Hani Still Hot South Africa Issue

(FILES) In this Dec. 07, 1991 Newly elected secretary general of South African Communist Party (SACP) Chris Hani speaks in Soweto. - South Africa's top court on November 21, 2022 ordered the release on parole of Janusz Walus, a Polish immigrant who killed Hani.

JOHANNESBURG - Three decades after Chris Hani's murder, a mix of nostalgia, grief and rancor permeate preparations to commemorate the slain hero, as the nation contends with stark inequalities and corruption scandals.

A commemorative event is to take place on Monday morning near Boksburg, where Hani's tomb and memorial site are located.

"When (Hani) died, he sparked something in South Africa," political commentator Justice Malala, who has penned a book on the murder, told AFP.

"Chris Hani is almost the antidote of what South Africa has become," Malala said.

"He represents in the South African mind the idea of freedom and freedom fighters being, perhaps naively, people of high principle of integrity, of service."

On April 10, 1993, Chris Hani, a hugely popular anti-apartheid activist, was gunned down by a white supremacist - a killing that almost plunged the country into a race war and resounds to this day.

As anger within South Africa's black majority reached boiling point, Nelson Mandela appealed for calm on national television.

But the crisis also accelerated negotiations to end white rule, forcing the government to make concessions.

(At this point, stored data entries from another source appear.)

Definition fold_rune (r : rune) : rune :=
  match r with
  | Asc a => Asc (upper a)
  | Multi m =>
    if String.eqb m (String "226" (String "132" (String "170" EmptyString))) then Asc "K"
    else if String.eqb m (String "197" (String "191" EmptyString)) then Asc "S"
    else Multi m
  | Bad a => Bad a
  end.

Definition equal_fold (name key : string) : bool :=
  bool_decide (fold_rune <$> runes name = fold_rune <$> runes key).

(** The field an object key selects: the exact name first, else the first
    that matches by case folding. *)
Definition find_field (names : list string) (key : string) : option nat :=
  match list_find (fun n => n = key) names with
  | Some (i, _) => Some i
  | None => fst <$> list_find (fun n => equal_fold n key = true) names
  end.

(** A string field: [null] leaves it, anything but a string is an error. *)
Definition dec_string (cur : string) (j : json) : result string :=
  match j with
  | JStr s => Ok s
  | JNull => Ok cur
  | _ => Err (Fresh "json: cannot unmarshal into Go value of type string")
  end.

(** A struct whose fields are all strings, given by name and current value. *)
Fixpoint dec_members (names : list string) (vals : list string) (l : list (string * json))
    : result (list string) :=
  match l with
  | [] => Ok vals
  | (k, v) :: l =>
    match find_field names k with
    | None => dec_members names vals l
    | Some i =>
      s ← dec_string (default EmptyString (vals !! i)) v;
      dec_members names (<[i := s]> vals) l
    end
  end.

Definition dec_struct (names : list string) (vals : list string) (j : json)
    : result (list string) :=
  match j with
  | JObj l => dec_members names vals l
  | JNull => Ok vals
  | _ => Err (Fresh "json: cannot unmarshal into Go value of type struct")
  end.

(** [[]string]: [null] is the nil slice, a [null] element the empty string. *)
Definition dec_strings (j : json) : result (slice string) :=
  match j with
  | JNull => Ok None
  | JArr l => l' ← foldr (fun v acc => s ← dec_string EmptyString v; t ← acc; Ok (s :: t)) (Ok []) l;
              Ok (Some l')
  | _ => Err (Fresh "json: cannot unmarshal into Go value of type []string")
  end.

(** [map[string]string]: [null] is the nil map; entries go into [m]. *)
Fixpoint dec_entries (m : gmap string string) (l : list (string * json))
    : result (gmap string string) :=
  match l with
  | [] => Ok m
  | (k, v) :: l => s ← dec_string EmptyString v; dec_entries (<[k := s]> m) l
  end.

Definition dec_map (m : gomap string) (j : json) : result (gomap string) :=
  match j with
  | JNull => Ok None
  | JObj l => Some <$> dec_entries (entries m) l
  | _ => Err (Fresh "json: cannot unmarshal into Go value of type map[string]string")
  end.

Definition syntax_error : goerror := Fresh "json: invalid JSON text".

(** [json.Unmarshal] and [Decoder.Decode] into a type given by its decoder. *)
Definition json_unmarshal {A} (dec : json -> result A) (s : string) : result A :=
  match parse_all s with Some j => dec j | None => Err syntax_error end.
Definition json_decode {A} (dec : json -> result A) (s : string) : result A :=
  match parse_first s with Some j => dec j | None => Err syntax_error end.

(** *** Encoding the program's Go types *)

Definition enc_strings (l : slice string) : json :=
  match l with None => JNull | Some l => JArr (JStr <$> l) end.

Definition key_le (a b : string * string) : Prop := String.le a.1 b.1.
#[global] Instance key_le_dec : RelDecision key_le.
Proof. intros a b. unfold key_le. apply _. Defined.
#[global] Instance key_le_total : Total key_le.
Proof. intros a b. apply (total String.le). Qed.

A year later, South Africa held its first free, democratic, multi-racial elections.

The leader of the South African Communist Party (SACP) at the time of his death, Hani was of one the first to join Umkhonto we Sizwe (MK), the armed wing of the African National Congress (ANC) and he soon gained a reputation for challenging the ANC leadership.

"He always raised the issues of the ordinary soldiers," Solly Mapaila, the current head of the SACP told AFP.

After organizing and taking part in guerrilla operations abroad, he became MK's chief of staff and officially returned to South Africa after the ANC and the SACP were unbanned in 1990.

Aged 50, he was shot dead in the driveway of his home in eastern Johannesburg, by far-right Polish immigrant Janusz Walus.

Walus was released on parole in December last year in a decision described as "diabolical" by Hani's widow, Limpho.

This week, the SACP called for a fresh inquest into the murder.

"There were many... factors that were not properly investigated," Mapaila said. "We need to know the truth."

Mapaila is among some who believe Hani embodied a vision of radical transformation, including a redistribution of land and resources, that has faded from view.

Decades after the end of white rule, South Africa remains "a dual economy with one of the highest and most persistent inequality rates in the world," according to the World Bank.

The government's "addiction" to "liberal economic reforms" was "dishonouring" Hani's memory, said Mapaila, who has threatened to break up the SACP's decades-long alliance with the ANC if the latter does not agree to a more leftist economic agenda ahead of elections next year.